Como instrumento alternativo ao vestibular, o Enem concorre com outros exames semelhantes, como o Programa de Avaliação Seriada (PAS), da Universidade de Brasília, e o pioneiro Programa de Ingresso ao Ensino Superior (Peies), da Universidade Federal de Santa Maria (RS). Ambos os sistemas fazem avaliações em colégios conveniados e utilizam a média da nota dos alunos como pontuação para o acesso aos cursos das universidades.

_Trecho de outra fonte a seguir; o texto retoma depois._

(* ===== verification/ZoneCatalog.v ===== *)
(** * The time zone catalogue (daemon/timezone_catalog.cpp)

    Every installed time zone with its present offset and, where the table
    zone.tab knows it, the place it is named after. The time zone database of the
    C++ library is a parameter. *)

From stdpp Require Import sorting.
From S2P Require Import Prelude SystemTypes Double NetworkFile.

(** ** Coordinates *)

(** The lambda [number]. *)
Definition number (s : string) : Z :=
  match from_chars_signed 32 s with Some (n, EmptyString) => n | _ => -1 end.

(** [(negative ? -1 : 1) * (d + m / 60.0 + s / 3600.0)]. *)
Definition angle (negative : bool) (d m s : Z) : double :=
  dmul (of_int (if negative then -1 else 1))
    (dadd (dadd (of_int d) (ddiv (of_int m) (of_int 60))) (ddiv (of_int s) (of_int 3600))).

Definition coordinate (text : string) (degrees : nat) : option double :=
  match text with
  | EmptyString => None
  | String sign text =>
      if (sign <>? "+"%char) && (sign <>? "-"%char) then None
      else
        let size := String.length text in
        if negb (Nat.eqb size (degrees + 2)) && negb (Nat.eqb size (degrees + 4)) then None
        else
          let d := number (str_take degrees text) in
          let m := number (str_take 2 (str_drop degrees text)) in
          let s := if Nat.eqb size (degrees + 4) then number (str_drop (degrees + 2) text) else 0 in
          let maximum := if Nat.eqb degrees 2 then 90 else 180 in
          if (d <? 0) || (maximum <? d) || (m <? 0) || (60 <=? m) || (s <? 0) || (60 <=? s)
             || ((d =? maximum) && (negb (m =? 0) || negb (s =? 0)))
          then None
          else Some (angle (sign ==? "-"%char) d m s)
  end.

(** ** The table *)

(** [std::isspace] of the "C" locale. *)
Definition is_space (c : ascii) : bool := in_range (chr 9) (chr 13) c || (c ==? " "%char).

Fixpoint skip_space (s : string) : string :=
  match s with
  | String c rest => if is_space c then skip_space rest else s
  | EmptyString => ""
  end.

(** The text up to the first character of a kind, and from there on. *)
Fixpoint span_to (stop : ascii -> bool) (s : string) : string * string :=
  match s with
  | EmptyString => ("", "")
  | String c rest => if stop c then ("", s) else let '(w, r) := span_to stop rest in (String c w, r)
  end.

(** [fields >> word]; [None] when the stream fails. *)
Definition extract (s : string) : option (string * string) :=
  let '(w, rest) := span_to is_space (skip_space s) in if empty w then None else Some (w, rest).

Definition is_sign (c : ascii) : bool := (c ==? "+"%char) || (c ==? "-"%char).

(** [find_first_of("+-", 1)] and the two parts of the text. *)
Definition split_coordinates (coordinates : string) : option (string * string) :=
  match coordinates with
  | EmptyString => None
  | String c rest => let '(l, r) := span_to is_sign rest in if empty r then None else Some (String c l, r)
  end.

(** One round of the loop: what [emplace] gets. *)
Definition zone_line (line : string) : option (string * TimezoneLocation) :=
  if empty line || (match front line with Some c => c ==? "#"%char | None => false end) then None
  else
    '(country, fields) ← extract line;
    '(coordinates, fields) ← extract fields;
    '(id, fields) ← extract fields;
    '(north, east) ← split_coordinates coordinates;
    latitude ← coordinate north 2;
    longitude ← coordinate east 3;
    Some (id, mkTimezoneLocation latitude longitude).

(** [locations.emplace]: the first one of a name stays. *)
Definition emplace_location (locations : gmap string TimezoneLocation) (line : string) : gmap string TimezoneLocation :=
  match zone_line line with
  | Some (id, location) => match locations !! id with Some _ => locations | None => <[id := location]> locations end
  | None => locations
  end.

(** [table] is the contents of the file, if it can be opened. *)
Definition read_table (table : option string) : gmap string TimezoneLocation :=
  fold_left emplace_location (lines (default "" table)) ∅.

(** ** The catalogue *)

(** [std::unique]. *)
Fixpoint unique (l : list string) : list string :=
  match l with
  | [] => []
  | a :: rest => match unique rest with (b :: _) as l' => if a ==? b then l' else a :: l' | [] => [a] end
  end.

Section catalog.
(** [locate_zone(name)] and [get_info(instant)]: the name of the zone and its
    offset in seconds; [None] when one of the two throws. *)
Context (tzdb : string -> option (string * Z)).

Definition catalog_entry (locations : gmap string TimezoneLocation) (name : string) : Timezone :=
  match tzdb name with
  | None => mkTimezone name None None
  | Some (zone, offset) =>
      mkTimezone name (Some (i32 offset))
        (match locations !! name with Some l => Some l | None => locations !! zone end)
  end.

(** [instant] in nanoseconds. *)
Definition readTimezoneCatalog (installed : list string) (instant : Z) (table : option string) : TimezoneCatalog :=
  let locations := read_table table in
  let names := unique (merge_sort name_order installed) in
  mkTimezoneCatalog (Z.quot instant 1000000) (map (catalog_entry locations) names).

End catalog.

(** ** Fixed-width numerals *)

Fixpoint digits_n (k : nat) (n : Z) : list Z :=
  match k with O => [] | S k' => digits_n k' (n / 10) ++ [n mod 10] end.

Definition fixed (k : nat) (n : Z) : string := string_of_digits (digits_n k n).

Lemma length_digits_n k n : length (digits_n k n) = k.
Proof. revert n. induction k as [|k IH]; intros n; cbn; [done|]. rewrite length_app, IH. cbn. lia. Qed.

Lemma decimal_digits_n k n : decimal (digits_n k n).
Proof.
  revert n. induction k as [|k IH]; intros n; cbn; [constructor|]. apply Forall_app. split; [apply IH|].
  constructor; [apply Z.mod_pos_bound; lia | constructor].
Qed.

Lemma value_digits_n k n : 0 <= n < 10 ^ Z.of_nat k -> value 10 (digits_n k n) = n.
Proof.
  revert n. induction k as [|k IH]; intros n Hn; [cbn in *; unfold value; cbn; lia|].
  rewrite Nat2Z.inj_succ, Z.pow_succ_r in Hn by lia. cbn [digits_n]. rewrite value_snoc, IH.
  - rewrite Z.mul_comm. symmetry. apply Z.div_mod. lia.
  - split; [apply Z.div_pos; lia | apply Z.div_lt_upper_bound; lia].
Qed.
(* ===== verification/NativeProperties.v ===== *)
(** * What the native platform changes (daemon/backend.cpp)

    The clock units of [preferences], and the files of [network] with what
    discovery reads back from them. *)

From stdpp Require Import sorting.
From S2P Require Import Prelude SystemTypes Validation Effects Host Backend Clock NetworkFile Timestamp Bus Native.
Import NativePlatform.

(** ** Clock units *)

(** A command that starts the unit [u]. *)
Definition starts (u : string) (d : deed) : Prop := exists ok, d = Asked (systemd "StartUnit") [BText u; BText "replace"] ok.

(** Not a command to start a unit. *)
Definition quiet (d : deed) : Prop :=
  match d with Asked m _ _ => m <> systemd "StartUnit" | _ => True end.

(** The unit [u] was seen stopped. *)
Definition seen_down (u : string) (run : list deed) : Prop := exists state, Seen u state ∈ run /\ settled false state = true.

Definition seen_up (u : string) (run : list deed) : Prop := Seen u "active" ∈ run.

(** Before any start command of the run, all of [others] were seen stopped. *)
Definition one_at_a_time (others : list string) (run : list deed) : Prop :=
  forall u post d pre, run = post ++ d :: pre -> starts u d -> forall v, v ∈ others -> v <> "" -> seen_down v pre.

Lemma starts_not_quiet u d : starts u d -> ~ quiet d.
Proof. intros [ok ->]. cbn. auto. Qed.

Lemma about_quiet name d : about name false d -> quiet d.
Proof. destruct d as [m args ok|n st|p v]; cbn; [intros [[-> _]|[-> _]]; discriminate | done | done]. Qed.

Lemma quiet_one_at_a_time others run : Forall quiet run -> one_at_a_time others run.
Proof.
  intros Hq u post d pre -> Hs. exfalso. apply Forall_app in Hq as [_ Hq]. inversion Hq; subst.
  by eapply starts_not_quiet.
Qed.

(** Once they are all down without a start, any continuation will do. *)
Lemma down_one_at_a_time others before after :
  Forall quiet before -> (forall v, v ∈ others -> v <> "" -> seen_down v before) ->
  one_at_a_time others (after ++ before).
Proof.
  intros Hq Hd u post d pre Hr Hs v Hv Hne.
  apply app_eq_app in Hr as (l & [[Ha Hb]|[Ha Hb]]).
  - destruct l as [|d' l].
    + cbn in Hb. subst before. inversion Hq; subst. exfalso. by eapply starts_not_quiet.
    + cbn in Hb. injection Hb as -> ->. destruct (Hd v Hv Hne) as (st & Hin & Hset).
      exists st. split; [apply elem_of_app; by right | done].
  - subst before. apply Forall_app in Hq as [_ Hq]. inversion Hq; subst. exfalso. by eapply starts_not_quiet.
Qed.

Section clock.
Context {W : Type} {HO : Host W} {NO : Node W} {own : string -> Prop} {NL : NodeLaws W own}.
Context (profile_ : Profile).
(** No operation, however it ends, changes a file that is not below /run and is
    neither the host name file, the local time link nor the SSH marker. *)
#[export] Instance native_laws {W} {HO : Host W} {HL : HostLaws W} {NO : Node W} {own} {NL : NodeLaws W own}
    read_link profile tzdb :
  PlatformLaws (H0 := nativePlatform read_link profile tzdb) (list deed) W (foreign own profile).
Proof.
  split; intros; apply on_world_framed; intros q Hq;
    first [ eapply keeps_discover | eapply keeps_status | eapply keeps_time | eapply keeps_networkLinks
          | eapply keeps_timezones | eapply keeps_timezoneCatalog | eapply keeps_temperatures | eapply keeps_validateConfiguration
          | eapply keeps_preferences | eapply keeps_bootHostname | eapply keeps_network | eapply keeps_sshBootPolicy
          | eapply keeps_clockBootPolicy | eapply keeps_power ]; exact Hq.
Qed.
(* ===== verification/DaemonProcess.v ===== *)
(** * The process of the system manager (daemon/main.cpp, [Daemon] as a [Service], and [main])

    What the daemon adds to the life cycle of a service: the hooks, the worker
    thread that serves the bus beside the thread that waits for signals, and the
    main program. The flag that asks for a stop is one: the failing worker sets
    it, the loop of the service and the loop of the worker read it. Whether the
    bus can be opened and the name be had is a parameter, as is what arrives on
    the bus. *)

From S2P Require Import Prelude SystemTypes Effects Protocol AccessPolicy Logging Host Storage Backend BackendSpec BackendLogic BackendLifecycle.
From S2P Require Import Sample BackendProperties Daemon DaemonProperties Service ProfileLoading Bus Native.

(** The thread [worker_]: [Aborted] when an exception left it, which ends the
    process. *)
Inductive Thread := NoThread | Running | Ended | Aborted.

#[export] Instance Thread_eq_dec : EqDecision Thread.
Proof. solve_decision. Defined.

Record Manager (P H : Type) := mkManager {
  mn_daemon : Daemon P H;
  bus_ : bool;    (* not null *)
  slot_ : bool;   (* not null *)
  worker_ : Thread
}.
Arguments mkManager {P H}.
Arguments mn_daemon {P H}.
Arguments bus_ {P H}.
Arguments slot_ {P H}.
Arguments worker_ {P H}.
Definition bounded_page (entries : list Entry) (query : Query) : JournalErrorCode + list Entry :=
  if Nat.eqb (qu_limit query) 0 then inr []
  else
    match after_of query with
    | Some c =>
        if qu_strict_cursor query && negb (existsb (fun e => en_cursor e ==? c) entries) then inl cursor_expired
        else inr (page_loop query (Some c) (qu_limit query) (if qu_newest_first query then rev entries else entries))
    | None => inr (page_loop query None (qu_limit query) (if qu_newest_first query then rev entries else entries))
    end.

(** ** Decoding an entry *)

(** The loop of [changed_fields]; every pass shortens the text, so that as much
    fuel as it has characters is enough. *)
Fixpoint changed_fields_loop (fuel : nat) (value : string) (result : list string) : list string :=
  match fuel with
  | O => []
  | S fuel' =>
      match value with
      | EmptyString => result
      | String c rest =>
          if c <>? chr 34 then []
          else
            match cut (chr 34) rest with
            | (_, None) => []
            | (name, Some rest') =>
                if empty name || (128 <? size_of name) || negb (str_all identifier_char name) then []
                else
                  let result := result ++ [name] in
                  if 64 <? Z.of_nat (length result) then []
                  else if empty rest' then result
                  else if negb (starts_with ("," +:+ quote) rest') then []
                  else changed_fields_loop fuel' (str_drop 1 rest') result
            end
      end
  end.

Definition changed_fields (value : string) : list string :=
  if value ==? "[]" then []
  else if (64 * 132 <? size_of value) || negb (starts_with ("[" +:+ quote) value) || negb (ends_with (quote +:+ "]") value) then []
  else
    let inner := str_take (String.length value - 2) (str_drop 1 value) in
    changed_fields_loop (S (String.length inner)) inner [].

(** An entry as journald keeps it: a time and a cursor, when they can be read,
    and data of the form NAME=value. *)
Record raw_entry := mkRaw { re_realtime : option Z; re_cursor : option string; re_data : list string }.

(** [sd_journal_get_data]: the first datum with the name. *)
Definition get_data (raw : raw_entry) (name : string) : option string :=
  List.find (starts_with (name +:+ "=")) (re_data raw).

Definition field (raw : raw_entry) (name : string) : string :=
  match get_data raw name with
  | None => ""
  | Some value => match cut "=" value with (_, Some rest) => rest | (_, None) => "" end
  end.

Definition all_priorities : list Priority := [emergency; alert; critical; error; warning; notice; info; debug].

Definition parse_journal_priority (text : string) : Priority :=
  match from_chars_unsigned 32 10 text with
  | Some (numeric, _) => if numeric <=? priority_code debug then nth (Z.to_nat numeric) all_priorities info else info
  | None => info
  end.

Já o Saeb, realizado a cada dois anos desde 1990, faz uma radiografia do ensino brasileiro nas redes estaduais, municipais e particulares de todos os estados. Em 1999 o número de participantes foi de mais de 360 mil. A avaliação é feita com alunos da quarta e da oitava séries do ensino fundamental. A prova aborda conteúdos e habilidades propostos nos currículos dos estados. "A avaliação revelou que o desempenho dos estudantes com idade acima da recomendada para a série freqüentada tende a ser inferior ao daqueles que estão na idade correta", comentou Maria Inês Pestana, diretora do Saeb, exemplificando uma das conclusões do estudo.


 

Causa e efeito

O Provão está induzindo uma série de mudanças no ensino de graduação. Dos cursos de administração que em 1999, pela primeira vez, tiveram graduandos participantes do Provão, 37% alcançaram conceito A ou B, ao passo que, entre os cursos que já haviam participado de exames anteriores, o percentual de A e B foi de 21%. A avaliação está motivando os novos cursos a instalar já uma proposta pedagógica mais condizente com o padrão de qualidade que a sociedade atual demanda.

Outra mudança foi verificada entre os professores. Há uma preocupação das instituições em qualificar melhor seu corpo docente. O número de professores com mestrado no ensino superior subiu de 36,9 mil, em 96, para 45,5 mil, em 99. Já o número de doutores saltou de 24 mil para 31,1 mil. A avaliação também está motivando os cursos a promover uma revisão de seus projetos pedagógicos e a oferecer melhores condições de infra-estrutura, com a atualização de bibliotecas, a modernização de laboratórios e a implantação de novos equipamentos, que contribuam para a formação do estudante.